* [Data for the task]
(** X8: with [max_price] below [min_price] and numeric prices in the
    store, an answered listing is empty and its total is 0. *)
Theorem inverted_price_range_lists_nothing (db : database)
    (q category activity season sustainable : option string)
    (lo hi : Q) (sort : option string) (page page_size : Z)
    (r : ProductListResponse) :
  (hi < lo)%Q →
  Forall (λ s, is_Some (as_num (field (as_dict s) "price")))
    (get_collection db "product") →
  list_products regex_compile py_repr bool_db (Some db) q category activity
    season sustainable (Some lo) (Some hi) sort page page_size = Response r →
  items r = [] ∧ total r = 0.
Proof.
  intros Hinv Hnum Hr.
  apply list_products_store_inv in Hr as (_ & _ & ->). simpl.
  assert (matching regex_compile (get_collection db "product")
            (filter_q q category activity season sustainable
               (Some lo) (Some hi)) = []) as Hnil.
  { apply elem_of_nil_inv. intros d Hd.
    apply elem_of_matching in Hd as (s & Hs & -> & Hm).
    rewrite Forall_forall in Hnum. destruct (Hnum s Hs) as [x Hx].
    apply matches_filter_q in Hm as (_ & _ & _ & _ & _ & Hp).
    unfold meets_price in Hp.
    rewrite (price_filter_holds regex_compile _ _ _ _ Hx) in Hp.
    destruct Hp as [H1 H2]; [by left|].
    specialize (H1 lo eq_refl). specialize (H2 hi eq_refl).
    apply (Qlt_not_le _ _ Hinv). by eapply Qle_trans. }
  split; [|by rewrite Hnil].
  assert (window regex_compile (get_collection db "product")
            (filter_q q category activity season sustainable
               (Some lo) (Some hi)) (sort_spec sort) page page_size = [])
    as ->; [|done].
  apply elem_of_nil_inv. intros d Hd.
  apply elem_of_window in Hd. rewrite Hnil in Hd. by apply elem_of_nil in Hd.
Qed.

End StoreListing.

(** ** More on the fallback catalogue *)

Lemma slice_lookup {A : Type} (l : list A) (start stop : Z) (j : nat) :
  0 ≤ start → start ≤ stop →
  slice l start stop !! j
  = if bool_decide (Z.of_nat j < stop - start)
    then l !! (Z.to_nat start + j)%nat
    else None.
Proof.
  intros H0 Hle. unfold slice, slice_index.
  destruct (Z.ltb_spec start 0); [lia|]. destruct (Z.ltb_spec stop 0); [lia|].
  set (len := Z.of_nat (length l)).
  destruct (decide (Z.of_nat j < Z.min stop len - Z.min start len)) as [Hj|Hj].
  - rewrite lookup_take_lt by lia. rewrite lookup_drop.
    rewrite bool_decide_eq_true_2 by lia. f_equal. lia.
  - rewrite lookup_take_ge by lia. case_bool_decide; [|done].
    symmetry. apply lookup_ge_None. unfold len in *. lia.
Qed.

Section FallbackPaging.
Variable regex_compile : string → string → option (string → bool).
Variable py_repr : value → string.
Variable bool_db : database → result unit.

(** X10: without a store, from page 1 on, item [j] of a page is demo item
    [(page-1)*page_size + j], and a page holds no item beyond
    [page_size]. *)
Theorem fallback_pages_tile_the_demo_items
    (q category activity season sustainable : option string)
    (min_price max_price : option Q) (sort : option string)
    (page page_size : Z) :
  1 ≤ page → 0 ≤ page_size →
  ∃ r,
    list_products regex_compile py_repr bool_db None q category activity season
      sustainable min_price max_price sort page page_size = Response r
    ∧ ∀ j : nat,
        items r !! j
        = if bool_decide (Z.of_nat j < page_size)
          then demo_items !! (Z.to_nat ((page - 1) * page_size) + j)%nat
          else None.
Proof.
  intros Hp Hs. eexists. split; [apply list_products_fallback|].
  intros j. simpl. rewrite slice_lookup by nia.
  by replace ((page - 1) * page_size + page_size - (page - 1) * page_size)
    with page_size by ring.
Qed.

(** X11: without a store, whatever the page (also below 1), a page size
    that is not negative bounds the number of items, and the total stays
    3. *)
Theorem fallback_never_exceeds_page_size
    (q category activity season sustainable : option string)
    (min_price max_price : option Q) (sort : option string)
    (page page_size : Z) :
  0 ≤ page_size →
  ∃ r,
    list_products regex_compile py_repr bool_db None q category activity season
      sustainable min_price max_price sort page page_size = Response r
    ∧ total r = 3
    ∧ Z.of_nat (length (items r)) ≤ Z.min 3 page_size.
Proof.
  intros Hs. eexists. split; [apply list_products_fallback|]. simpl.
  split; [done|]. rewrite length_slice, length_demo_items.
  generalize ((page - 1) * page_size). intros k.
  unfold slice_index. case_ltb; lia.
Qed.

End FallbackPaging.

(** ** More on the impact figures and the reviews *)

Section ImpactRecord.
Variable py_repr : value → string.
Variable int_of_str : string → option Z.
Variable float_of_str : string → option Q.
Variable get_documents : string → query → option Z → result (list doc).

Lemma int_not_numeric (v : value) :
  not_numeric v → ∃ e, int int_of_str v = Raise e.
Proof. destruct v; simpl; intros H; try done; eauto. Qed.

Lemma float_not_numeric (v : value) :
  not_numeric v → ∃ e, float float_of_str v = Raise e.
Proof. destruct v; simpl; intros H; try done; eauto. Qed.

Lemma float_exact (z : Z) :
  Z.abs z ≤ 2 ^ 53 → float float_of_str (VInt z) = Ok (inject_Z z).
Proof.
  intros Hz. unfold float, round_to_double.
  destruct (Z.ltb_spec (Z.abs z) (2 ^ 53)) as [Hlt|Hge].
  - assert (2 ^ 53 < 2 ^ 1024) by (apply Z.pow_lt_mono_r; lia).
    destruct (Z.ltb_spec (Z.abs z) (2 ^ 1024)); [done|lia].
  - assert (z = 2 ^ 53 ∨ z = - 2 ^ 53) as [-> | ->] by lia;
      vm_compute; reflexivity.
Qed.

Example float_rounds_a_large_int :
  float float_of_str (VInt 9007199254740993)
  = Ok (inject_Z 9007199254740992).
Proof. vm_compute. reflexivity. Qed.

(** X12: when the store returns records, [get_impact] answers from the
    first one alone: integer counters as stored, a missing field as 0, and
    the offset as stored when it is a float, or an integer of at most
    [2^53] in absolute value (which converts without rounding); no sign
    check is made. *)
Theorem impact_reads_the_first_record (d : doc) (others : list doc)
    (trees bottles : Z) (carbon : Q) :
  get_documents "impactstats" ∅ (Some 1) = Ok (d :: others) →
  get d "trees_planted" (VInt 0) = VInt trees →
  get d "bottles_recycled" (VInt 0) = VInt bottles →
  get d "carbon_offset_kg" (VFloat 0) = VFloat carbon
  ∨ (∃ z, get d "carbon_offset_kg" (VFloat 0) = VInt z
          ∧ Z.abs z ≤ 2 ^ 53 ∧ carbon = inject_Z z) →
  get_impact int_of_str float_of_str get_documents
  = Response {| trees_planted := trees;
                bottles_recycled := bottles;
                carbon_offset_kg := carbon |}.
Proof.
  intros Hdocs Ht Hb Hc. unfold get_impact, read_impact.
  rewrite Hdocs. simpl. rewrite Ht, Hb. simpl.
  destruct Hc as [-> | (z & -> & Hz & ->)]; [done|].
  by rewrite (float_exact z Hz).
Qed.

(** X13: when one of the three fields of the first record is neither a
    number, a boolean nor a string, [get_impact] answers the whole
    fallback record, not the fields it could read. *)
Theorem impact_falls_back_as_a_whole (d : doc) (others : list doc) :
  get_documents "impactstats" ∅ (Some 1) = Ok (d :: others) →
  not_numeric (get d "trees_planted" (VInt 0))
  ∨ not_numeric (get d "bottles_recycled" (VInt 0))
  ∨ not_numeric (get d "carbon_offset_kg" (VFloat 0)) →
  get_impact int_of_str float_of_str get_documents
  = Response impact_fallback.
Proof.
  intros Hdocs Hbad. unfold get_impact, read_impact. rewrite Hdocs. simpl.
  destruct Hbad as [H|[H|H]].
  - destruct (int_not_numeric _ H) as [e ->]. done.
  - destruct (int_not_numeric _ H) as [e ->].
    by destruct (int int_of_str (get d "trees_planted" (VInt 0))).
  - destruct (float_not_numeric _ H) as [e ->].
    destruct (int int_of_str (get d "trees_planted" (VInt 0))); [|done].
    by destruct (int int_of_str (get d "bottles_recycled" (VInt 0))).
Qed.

* [Exercise details]
Which lines above include the string "split"? Show them.

* [Answer space]
  split; [|by rewrite Hnil].
  intros Hp Hs. eexists. split; [apply list_products_fallback|].
  intros Hs. eexists. split; [apply list_products_fallback|]. simpl.
  split; [done|]. rewrite length_slice, length_demo_items.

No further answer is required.